_Work instructions_
From the entries below, please output exactly the lines starting at the one containing "(* [src/src/uart.c:70-77 uart_send] *)" and ending at the one containing "if c =? 10 then mret cmd", both included.

--- Records ---

(* ===== verification/Kernel.v ===== *)
(** The state of the whole kernel, and the parts of it a handler works on.

    The memory of the current process is a map from its addresses to their bytes: the
    translation, whose tables [PageTable] models, is the processor's, and a task switch or
    [exec] brings another map.  [k_rx] are the characters the UART is going to receive,
    [k_tx] those that were sent by the functions of this layer; the messages of the
    functions they call are not in it.  [k_ier] is the interrupt enable register of the
    UART. *)
From Stdlib Require Import Ascii String.
From S2P Require Import Prelude CString FsData Sched Timer Queue Console.

Record kernel := Kernel {
  k_sched : sched_state;
  k_fs : fs_state;
  k_user : gmap Z Z;
  k_timers : timers;
  k_read : queue;
  k_write : queue;
  k_rx : list Z;
  k_tx : list Z;
  k_mbox : list Z;
  k_ier : Z
}.

Definition with_sched (s : sched_state) (k : kernel) : kernel :=
  Kernel s (k_fs k) (k_user k) (k_timers k) (k_read k) (k_write k) (k_rx k) (k_tx k) (k_mbox k) (k_ier k).
Definition with_fs (s : fs_state) (k : kernel) : kernel :=
  Kernel (k_sched k) s (k_user k) (k_timers k) (k_read k) (k_write k) (k_rx k) (k_tx k) (k_mbox k) (k_ier k).
Definition with_user (u : gmap Z Z) (k : kernel) : kernel :=
  Kernel (k_sched k) (k_fs k) u (k_timers k) (k_read k) (k_write k) (k_rx k) (k_tx k) (k_mbox k) (k_ier k).
Definition with_timers (t : timers) (k : kernel) : kernel :=
  Kernel (k_sched k) (k_fs k) (k_user k) t (k_read k) (k_write k) (k_rx k) (k_tx k) (k_mbox k) (k_ier k).
Definition with_queues (r w : queue) (k : kernel) : kernel :=
  Kernel (k_sched k) (k_fs k) (k_user k) (k_timers k) r w (k_rx k) (k_tx k) (k_mbox k) (k_ier k).
Definition with_rx (l : list Z) (k : kernel) : kernel :=
  Kernel (k_sched k) (k_fs k) (k_user k) (k_timers k) (k_read k) (k_write k) l (k_tx k) (k_mbox k) (k_ier k).
Definition with_tx (l : list Z) (k : kernel) : kernel :=
  Kernel (k_sched k) (k_fs k) (k_user k) (k_timers k) (k_read k) (k_write k) (k_rx k) l (k_mbox k) (k_ier k).
Definition with_mbox (l : list Z) (k : kernel) : kernel :=
  Kernel (k_sched k) (k_fs k) (k_user k) (k_timers k) (k_read k) (k_write k) (k_rx k) (k_tx k) l (k_ier k).
Definition with_ier (v : Z) (k : kernel) : kernel :=
  Kernel (k_sched k) (k_fs k) (k_user k) (k_timers k) (k_read k) (k_write k) (k_rx k) (k_tx k) (k_mbox k) v.

(** * Operations on a part of the state *)

Section On.
Context {S : Type} (get_part : kernel -> S) (set_part : S -> kernel -> kernel).

Definition on_part {A} (m : M S A) : M kernel A :=
  fun k => match m (get_part k) with
           | Ok (a, s) => Ok (a, set_part s k)
           | Err f => Err f
           end.

Lemma on_part_ok {A} (m : M S A) k a s : m (get_part k) = Ok (a, s) -> on_part m k = Ok (a, set_part s k).
Proof. intros E. unfold on_part. by rewrite E. Qed.

Lemma on_part_err {A} (m : M S A) k f : m (get_part k) = Err f -> on_part m k = Err f.
Proof. intros E. unfold on_part. by rewrite E. Qed.
End On.

Definition on_sched {A} : M sched_state A -> M kernel A := on_part k_sched with_sched.
Definition on_fs {A} : M fs_state A -> M kernel A := on_part k_fs with_fs.
Definition on_timers {A} : M timers A -> M kernel A := on_part k_timers with_timers.
Definition lift_res {A} (r : res A) : M kernel A := fun k => match r with Ok a => Ok (a, k) | Err f => Err f end.

Lemma lift_res_ok {A} (r : res A) k a : r = Ok a -> lift_res r k = Ok (a, k).
Proof. by intros ->. Qed.

(** * The memory of the process *)

(** The bytes from an address on, as far as the memory goes. *)
Fixpoint user_run (n : nat) (u : gmap Z Z) (p : Z) : list Z :=
  match n with
  | O => []
  | S n => match u !! p with Some c => c :: user_run n u (p + 1) | None => [] end
  end.
Definition user_at (p : Z) : M kernel (list Z) := gets (fun k => user_run (base.size (k_user k)) (k_user k) p).

Fixpoint put_run (u : gmap Z Z) (p : Z) (l : list Z) : gmap Z Z :=
  match l with
  | [] => u
  | c :: l => put_run (<[p := c]> u) (p + 1) l
  end.
Lemma put_run_lookup u p l a :
  put_run u p l !! a = if (p <=? a) && (a <? p + Z.of_nat (length l)) then l !! Z.to_nat (a - p) else u !! a.
Proof.
  revert u p. induction l as [|c l IH]; intros u p; cbn [put_run length].
  - destruct (Z.leb_spec p a), (Z.ltb_spec a (p + Z.of_nat 0)); cbn [andb]; (lia || done).
  - rewrite IH. destruct (Z.eq_dec a p) as [->|Hne].
    + destruct (Z.leb_spec (p + 1) p); [lia|]. cbn [andb]. rewrite lookup_insert_eq.
      destruct (Z.leb_spec p p), (Z.ltb_spec p (p + Z.of_nat (S (length l)))); try lia. cbn [andb].
      by rewrite Z.sub_diag.
    + rewrite lookup_insert_ne by done.
      destruct (Z.leb_spec (p + 1) a), (Z.ltb_spec a (p + 1 + Z.of_nat (length l))), (Z.leb_spec p a),
        (Z.ltb_spec a (p + Z.of_nat (S (length l)))); try lia; cbn [andb]; try done.
      replace (Z.to_nat (a - p)) with (S (Z.to_nat (a - (p + 1)))) by lia. done.
Qed.

Definition put_user (p : Z) (l : list Z) : M kernel unit := modify (fun k => with_user (put_run (k_user k) p l) k).

(** * The UART *)

(** The receiver is waited for until it has a character. *)
(* [src/src/uart.c:82-92 uart_getc] *)
Definition uart_getc : M kernel Z :=
  fun k => match k_rx k with
           | c :: l => let r := u8 c in Ok (if r =? 13 then 10 else r, with_rx l k)
           | [] => Err Hang
           end.

(* [src/src/uart.c:70-77 uart_send] *)
Definition uart_send (c : Z) : M kernel unit := modify (fun k => with_tx (k_tx k ++ [c]) k).

(** A string of the kernel's. *)
Definition say (s : String.string) : M kernel unit :=
  l ← lift_res (uart_puts (cstr s)); modify (fun k => with_tx (k_tx k ++ l) k).
Definition say_line (s : String.string) : M kernel unit :=
  l ← lift_res (uart_puts (chars s ++ [10; 0])); modify (fun k => with_tx (k_tx k ++ l) k).
Definition say_format (s : String.string) (args : list arg) : M kernel unit :=
  r ← lift_res (printf (replicate 128 0) (cstr s) args); modify (fun k => with_tx (k_tx k ++ r.1) k).
Definition say_hex (v : Z) : M kernel unit := modify (fun k => with_tx (k_tx k ++ uart_hex v) k).

(** A line of input, echoed: the buffer [cmd] after it.  An empty line leaves the buffer
    as it was. *)
(* [src/src/shell.c:25-29 shell_input] *)
Fixpoint shell_input_loop (n : nat) (cmd : list Z) (idx end_ : Z) : M kernel (list Z) :=
  match n with
  | O => fail NoFuel
  | S n =>
    c ← uart_getc;
    if c =? 10 then mret cmd
    else
      _ ← uart_send c;
      cmd ← lift_opt OutOfBounds cmd.[idx := c];
      cmd ← lift_opt OutOfBounds cmd.[end_ + 1 := 0];
      shell_input_loop n cmd (idx + 1) (end_ + 1)
  end.
(* [src/src/shell.c:20-30 shell_input] *)
Definition shell_input (cmd : list Z) : M kernel (list Z) :=
  n ← gets (fun k => S (length (k_rx k)));
  shell_input_loop n cmd 0 0.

---

_Answer area_
(* [src/src/uart.c:70-77 uart_send] *)
Definition uart_send (c : Z) : M kernel unit := modify (fun k => with_tx (k_tx k ++ [c]) k).

(** A string of the kernel's. *)
Definition say (s : String.string) : M kernel unit :=
  l ← lift_res (uart_puts (cstr s)); modify (fun k => with_tx (k_tx k ++ l) k).
Definition say_line (s : String.string) : M kernel unit :=
  l ← lift_res (uart_puts (chars s ++ [10; 0])); modify (fun k => with_tx (k_tx k ++ l) k).
Definition say_format (s : String.string) (args : list arg) : M kernel unit :=
  r ← lift_res (printf (replicate 128 0) (cstr s) args); modify (fun k => with_tx (k_tx k ++ r.1) k).
Definition say_hex (v : Z) : M kernel unit := modify (fun k => with_tx (k_tx k ++ uart_hex v) k).

(** A line of input, echoed: the buffer [cmd] after it.  An empty line leaves the buffer
    as it was. *)
(* [src/src/shell.c:25-29 shell_input] *)
Fixpoint shell_input_loop (n : nat) (cmd : list Z) (idx end_ : Z) : M kernel (list Z) :=
  match n with
  | O => fail NoFuel
  | S n =>
    c ← uart_getc;
    if c =? 10 then mret cmd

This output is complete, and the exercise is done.